------ Study material
(** X12: at a tick no earlier than the last key, the elapsed time the
    loop computes is the clock time since the start less the completed
    pauses; it is never negative and never more than the clock time
    since the start. *)
Theorem elapsed_within_bounds (t0 now : Z) (keys : list (Z * Z)) :
  0 <= t0 -> clockOrdered t0 (keys.*2 ++ [now]) ->
  let st := replayKeys keys (initialTimer t0) in
  elapsedShown now st
  = now - t0 - totalPaused (pauseIntervals (toggleTimes keys))
  /\ 0 <= elapsedShown now st <= now - t0.
Proof.
  intros Ht0 Hord st.
  destruct (clockOrdered_app_last _ _ _ Hord) as [Hkeys Hnow].
  pose proof (replay_filter keys (initialTimer t0) (initialTimer t0) eq_refl)
    as Hsame. fold st in Hsame.
  assert (Htoggles : Forall (fun k => k.1 = 112 \/ k.1 = 80)
                       (filter (fun k => isToggle k.1 = true) keys)).
  { apply Forall_forall. intros k Hk. apply list_elem_of_filter in Hk as [Hk _].
    by apply isToggle_spec. }
  pose proof (clockOrdered_filter keys [now] t0 Hord) as Hord'.
  destruct (clockOrdered_app_last _ _ _ Hord') as [Hord'' _].
  pose proof (totalPaused_bounds _ _ _ Hord') as Hbound.
  fold (toggleTimes keys) in Hbound.
  assert (Hpd : pausedDuration st
                = totalPaused (pauseIntervals (toggleTimes keys))).
  { change (pausedDuration st) with (pausedDuration (setBuf 0 st)).
    rewrite Hsame. change (pausedDuration (setBuf 0 ?s)) with (pausedDuration s).
    rewrite (replay_accumulates t0 _ Htoggles _ t0); simpl; try done; lia. }
  assert (Hstart : startTime st = MonoTime t0)
    by (subst st; by rewrite replay_startTime).
  unfold elapsedShown. rewrite Hstart, Hpd. simpl.
  rewrite subMono_small by lia. rewrite wrap64_small by lia. lia.
Qed.

Lemma elapsed_within_bounds_witness :
  elapsedShown 30
    (replayKeys [(112, 5); (120, 6); (80, 8); (112, 20)] (initialTimer 1))
  = 30 - 1 - (8 - 5).
Proof.
  refine (proj1 (elapsed_within_bounds 1 30
                   [(112, 5); (120, 6); (80, 8); (112, 20)] _ _)).
  - lia.
  - simpl. lia.
Defined.

(** X13: whenever the timer is paused, the start of the pause is the
    clock reading of the last toggle key, so the test that guards the
    accounting on resume (the start of the pause is not the zero instant)
    never fails and no pause is lost. *)
Theorem paused_since_last_toggle (t0 : Z) (keys : list (Z * Z)) :
  let st := replayKeys keys (initialTimer t0) in
  isPaused st = true ->
  exists p, last (toggleTimes keys) = Some p
            /\ pauseStart st = MonoTime p
            /\ IsZero (pauseStart st) = false.
Proof.
  induction keys as [|[b t] keys IH] using rev_ind; intros st Hpaused.
  - discriminate Hpaused.
  - subst st. unfold replayKeys in *. rewrite foldl_app in *.
    cbn [foldl fst snd] in *. unfold toggleTimes. rewrite filter_app, fmap_app.
    destruct (isToggle b) eqn:Hb.
    + rewrite filter_cons_True, filter_nil by done.
      cbn [fmap list_fmap snd]. rewrite last_snoc. exists t.
      split; [done |].
      revert Hpaused. unfold pauseLogic. cbn [buf0 setBuf].
      unfold isToggle in Hb. rewrite Hb. cbn [isPaused setBuf].
      destruct (isPaused (foldl _ _ keys)); simpl; [| done].
      by destruct (IsZero _).
    + rewrite filter_cons_False, filter_nil by (simpl; congruence).
      cbn [fmap list_fmap]. rewrite List.app_nil_r.
      rewrite pauseLogic_skips in * by done.
      destruct (IH Hpaused) as (p & Hlast & Hstart & Hzero).
      exists p. done.
Qed.

Lemma paused_since_last_toggle_witness :
  pauseStart (replayKeys [(112, 5); (80, 8); (120, 9); (112, 20); (32, 21)]
                (initialTimer 1))
  = MonoTime 20.
Proof.
  destruct (paused_since_last_toggle 1
              [(112, 5); (80, 8); (120, 9); (112, 20); (32, 21)] eq_refl)
    as (p & Hlast & Hstart & _).
  injection Hlast as <-. exact Hstart.
Defined.

End WatcherMore.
------------
Using the data above, reproduce exactly the lines between those holding "as Hsame. fold st in Hsame." and "(setBuf 0 st)).", inclusive, and no others.

Written solution –
    as Hsame. fold st in Hsame.
  assert (Htoggles : Forall (fun k => k.1 = 112 \/ k.1 = 80)
                       (filter (fun k => isToggle k.1 = true) keys)).
  { apply Forall_forall. intros k Hk. apply list_elem_of_filter in Hk as [Hk _].
    by apply isToggle_spec. }
  pose proof (clockOrdered_filter keys [now] t0 Hord) as Hord'.
  destruct (clockOrdered_app_last _ _ _ Hord') as [Hord'' _].
  pose proof (totalPaused_bounds _ _ _ Hord') as Hbound.
  fold (toggleTimes keys) in Hbound.
  assert (Hpd : pausedDuration st
                = totalPaused (pauseIntervals (toggleTimes keys))).
  { change (pausedDuration st) with (pausedDuration (setBuf 0 st)).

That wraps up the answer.